The crux of all this is that there is NO EVIDENCE that the bible was written in any order other than beginning with the books of Moses - Genesis, Exodus, Leviticus, Numbers, Deuteronomy. The Jews to have a different order for the remainder of the books - Chronicles is last - but then no one claims the remainder are in historical order.
 
TheERK said:
Good point, but what I had in mind was more of a lateral movement among the 'good' scale rather than an up an down movement. A lateral choice, for example, would be which present to get for somebody even if they will all make the person equally happy. Even if the happiness-outcome is the same, there is still an element of freedom in choosing--a sort of expression in creativity still exists.

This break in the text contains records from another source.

(** C40: every valid input is assessed: with equity, exposures and notional up
    to 1e24, an input that passes its validation gets the decision of the
    specification and no amount overflows its column or is negative. The only
    way out is that the identity derived from the SHA-256 digest of this very
    assessment is the nil UUID. *)
Theorem assess_total pin p input s :
  NewPolicy pin = Ok p -> input.(ain_Policy) = Some p -> input.(ain_State) = Some s ->
  validateAssessmentInput input = Ok tt ->
  val s.(st_equity) <= ceiling -> val s.(st_longExposure) <= ceiling -> val s.(st_shortExposure) <= ceiling ->
  val input.(ain_ProposedNotional) <= ceiling ->
  exists r m, r ∈ reviewedProfiles /\ r.(prof_Name) = input.(ain_Account).(acct_MarginProfile) /\ amounts_ok m /\
    let '(decision, reason) := admission r s input.(ain_Direction) (val input.(ain_ProposedNotional)) in
    let a := sealed (assessment_of input m decision reason r.(prof_Unlimited)) in
    Assess input = Ok a \/ a.(as_ID) = Nil.
Proof.
  intros Hpin Hpol Hst Hv He Hl Hs Hn. destruct (NewPolicy_reviewed _ _ Hpin) as [_ Hp].
  destruct (validate_assessable input p Hp Hpol Hv) as (s' & q & r & Hab).
  assert (s' = s) as -> by (pose proof (ab_state _ _ _ _ _ Hab); congruence).
  destruct (Assess_cases input p s q r Hab Hp Hpol Hv) as (m & Ha & Hm).
  destruct Hab as [_ _ Hval _ _ (Hr & Hrn & Hps) Hd [Hpos Hnum] Hred _].
  set (adm := admission r s input.(ain_Direction) (val input.(ain_ProposedNotional))) in *.
  assert (Hmd : moderate s input.(ain_Direction) input.(ain_ProposedNotional)).
  { pose proof Hval as [_ _ _ _ _ _ _ _ _ _ Ham Hsg Hgr _]. repeat (apply Forall_cons in Ham as [? Ham]).
    repeat (apply Forall_cons in Hsg as [? Hsg]). split; split_and?; try assumption; (by apply numeric_grid) || apply Hred. }
  assert (Hok : amounts_ok m).
  { destruct Hm as [(Hu & ratio & Hratio & Hm)|[(Hu & _ & ->)|(Hu & ->)]].
    - by eapply bounded_ok.
    - destruct (requirement_ok q r s _ _ Hr Hps Hmd) as [? ?]. destruct (gross_headroom_ok q r s _ _ Hr Hps Hmd) as [? _].
      repeat apply Forall_cons_2; try apply Forall_nil_2; auto using zero_ok.
    - destruct (post_exposure s _ _ Hmd) as [(Hpl1 & Hpl2 & Hpl3) (Hps1 & Hps2 & Hps3)]. assert (0 <= ceiling) by (by compute).
      repeat apply Forall_cons_2; try apply Forall_nil_2; auto using zero_ok. cbn [am_PostGrossExposure].
      assert (Hpg : val (postGrossExposure s input.(ain_Direction) input.(ain_ProposedNotional)) ==
        post_long s input.(ain_Direction) (val input.(ain_ProposedNotional)) +
        post_short s input.(ain_Direction) (val input.(ain_ProposedNotional))).
      { unfold postGrossExposure, postDirectionalExposure, post_long, post_short. destruct input.(ain_Direction); dec_push; ring. }
      apply amount_of; rewrite Hpg; [by apply grid_plus|lra|lra]. }
  exists r, m. split; [done|]. split; [done|]. split; [done|]. fold adm. rewrite (surjective_pairing adm).
  set (f := assessment_of input m adm.1 adm.2 r.(prof_Unlimited)) in *. cbv zeta.
  destruct (decide ((sealed f).(as_ID) = Nil)) as [Hnil|Hnil]; [by right|left]. rewrite Ha.
  apply (seal_succeeds input m adm.1 adm.2 r.(prof_Unlimited) p s); try done;
    unfold adm, admission; destruct (r.(prof_Unlimited)); repeat case_match; done.
Qed.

However, this might be unrealistic and indeed limiting. Perhaps we have an up-and-down movement along the scale. But instead of 'good', 'ok', and 'bad', we have 'amazing', 'great', and 'good.' In other words, we still have a gradient of happiness, except every value has been shifted upwards until the point where what was 'bad' now feels just 'slightly good.' And, anticipating a counter-point, I don't think it's sound logic to call this new 'slightly good' exactly what 'bad' used to be--indeed, they would be very different feelings. Feelings and sensations are most likely not relative.
I think what you are suggesting, TheERK, is people should choose from only good choices therefore eliminating evil (correct me if I am wrong).
My point is if you remove any choices (whether the removal came from God, man, or government) you cannot call it “freedom of choice”.
For example: The animals in a zoo are cared for and are maintained in a ‘good’ environment. They are free to wander from one end of their boundary to the other. Can they roam wherever they want to? Only within the limited area. Are they truly free to roam? No, they are caged and are not truly free.
It is the same when you limit someone’s freedom of choice. It would be limiting his will to choose what he wants. One cannot call it “freedom” or “free will” as soon as limits are placed.
Without the knowledge or experience of ‘bad’ choices how can man compare and want the ‘good’ choices? Isn’t the desire to be good something we should all want and look for while still having the freedom to choose? Isn’t that what God looks for in our hearts?

I am not disagreeing with you that we should choose from good choices, if that is your point. My argument is you cannot say we would still have “free will” if you remove or limit our choices.
 
mis-t-highs said:
SVRP :
you base your belief on what is right,for you and your fellow man.
your only comparison is, what your mind tells you is right, and can cause no harms to no one.
Interesting response, mis-t-highs, and thank you, again.
But what may be right for me and my fellow man from what my mind tells me may not be right for my fellow man from what his mind tells him. So what standard of measure of what would be the right thing to do from both minds? If I depend what my mind tells me what is right, would my mind make the decision based on facts, faith, or feelings? Just curious.